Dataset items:
═══
Lemma drained_spec :
  ∃ m' s', drain_arena (Z.to_nat (per_arena i)) (hmem h) a 0 = Ret m'
    ∧ palloc_free_page (set_pmem (kh h) m') a = Ret s' ∧ kheap_inv (KHeap s' (desc_cnt h)) g2
    ∧ ∀ b c, live g b c → same_bytes (hmem h) (pmem s') b (b + c).
Proof using Hinv Ha Hall.
  pose proof others_count as Hoc. pose proof drained_live as Hdl. pose proof elem_of_others as Heo.
  destruct Hinv as [Hl Hc]. destruct (arena_place descs h g Hl a i Ha) as (Hi & Hal & _).
  destruct (bsize_bounds i Hi) as (_ & Hper & _).
  destruct (drain_arena_layout descs (Z.to_nat (per_arena i)) h g a i 0 Hl Ha) as (m' & E & Hl1 & Hm1); [lia|lia|..].
  { intros j Hj. apply Hall. by exists j. }
  assert (layout (set_hmem h m') g2) as Hl2.
  { apply (layout_drop_arena descs _ (set_frees g i others) a i Hl1 Ha). intros b.
    rewrite frees_set, decide_True by done. rewrite Heo. tauto. }
  destruct (palloc_free_page_spec (set_pmem (kh h) m') a) as (s' & E' & Hp & Hg & Hal' & Hm').
  { apply set_pmem_wf, Hl. }
  { by apply (ly_arena _ _ _ Hl a i). }
  exists m', s'. split; [done|]. split; [done|].
  assert (∀ x, footprint descs g2 x → x < a ∨ a + 4096 ≤ x) as Hfp.
  { intros x [Hx|[(a' & j & Ha' & Hx)|(a' & k & Ha' & Hx)]].
    - destruct (arena_place descs h g Hl a i Ha) as (_ & _ & _ & _ & ?). lia.
    - cbn [set_arenas arenas] in Ha'. apply lookup_delete_Some in Ha' as [Hne Ha']. destruct (arenas_apart descs h g Hl a i a' j Ha Ha' Hne); lia.
    - destruct (arena_big_apart descs h g Hl a i a' k Ha Ha'); lia. }
  pose proof (frees_blocks descs h g Hl i Hi) as Hbl. split; [split|].
  - apply (layout_frame descs (set_hmem h m') g2 s' Hl2 Hp Hg).
    + intros q Hu. rewrite Hal'. rewrite decide_False.
      * by apply (used_allocated descs (set_hmem h m') g2 q Hl2).
      * intros ->. destruct Hu as [[j Hj]|(a' & k & Ha' & Hq)].
        { cbn [set_arenas arenas] in Hj. by rewrite lookup_delete_eq in Hj. }
        destruct (ly_big _ _ _ Hl a' k Ha') as (_ & _ & _ & Hgr & _). destruct (Hgr a Hq). congruence.
    + intros x Hx. apply Hm', Hfp. by eapply structure_footprint.
  - intros a' j Ha'. cbn [set_arenas arenas] in Ha'. apply lookup_delete_Some in Ha' as [Hne Ha'].
    change (frees g2 j) with (frees (set_frees g i others) j). rewrite frees_set.
    assert (a_free_cnt (pmem s') a' = a_free_cnt m' a') as Ecn.
    { apply load32_same. intros x Hx. apply Hm'. destruct (arenas_apart descs h g Hl a i a' j Ha Ha' Hne); lia. }
    change (hmem (KHeap s' (desc_cnt h))) with (pmem s').
    rewrite Ecn, (count_untouched h g Hl i _ m' a' j Hi Hbl Hm1 Ha'), (Hc a' j Ha'). case_decide as Ej; [|done].
    subst j. symmetry. by apply Hoc.
  - intros b c Hlive x Hx. destruct (live_outside h g Hl b c x Hlive Hx) as (_ & _ & H3).
    rewrite Hm'.
    + apply Hm1, H3; try done. by apply (live_not_free h g Hl b c i Hlive Hi).
    + apply Hfp. apply Hdl in Hlive. by apply (live_footprint (set_hmem h m') g2 Hl2 b c).
Qed.
End Drained.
═══
# INSTRUCTIONS FOR THE TASK
Using the entries above, return each line in which the word "with" occurs.

# EXERCISE ANSWER
    change (frees g2 j) with (frees (set_frees g i others) j). rewrite frees_set.
    change (hmem (KHeap s' (desc_cnt h))) with (pmem s').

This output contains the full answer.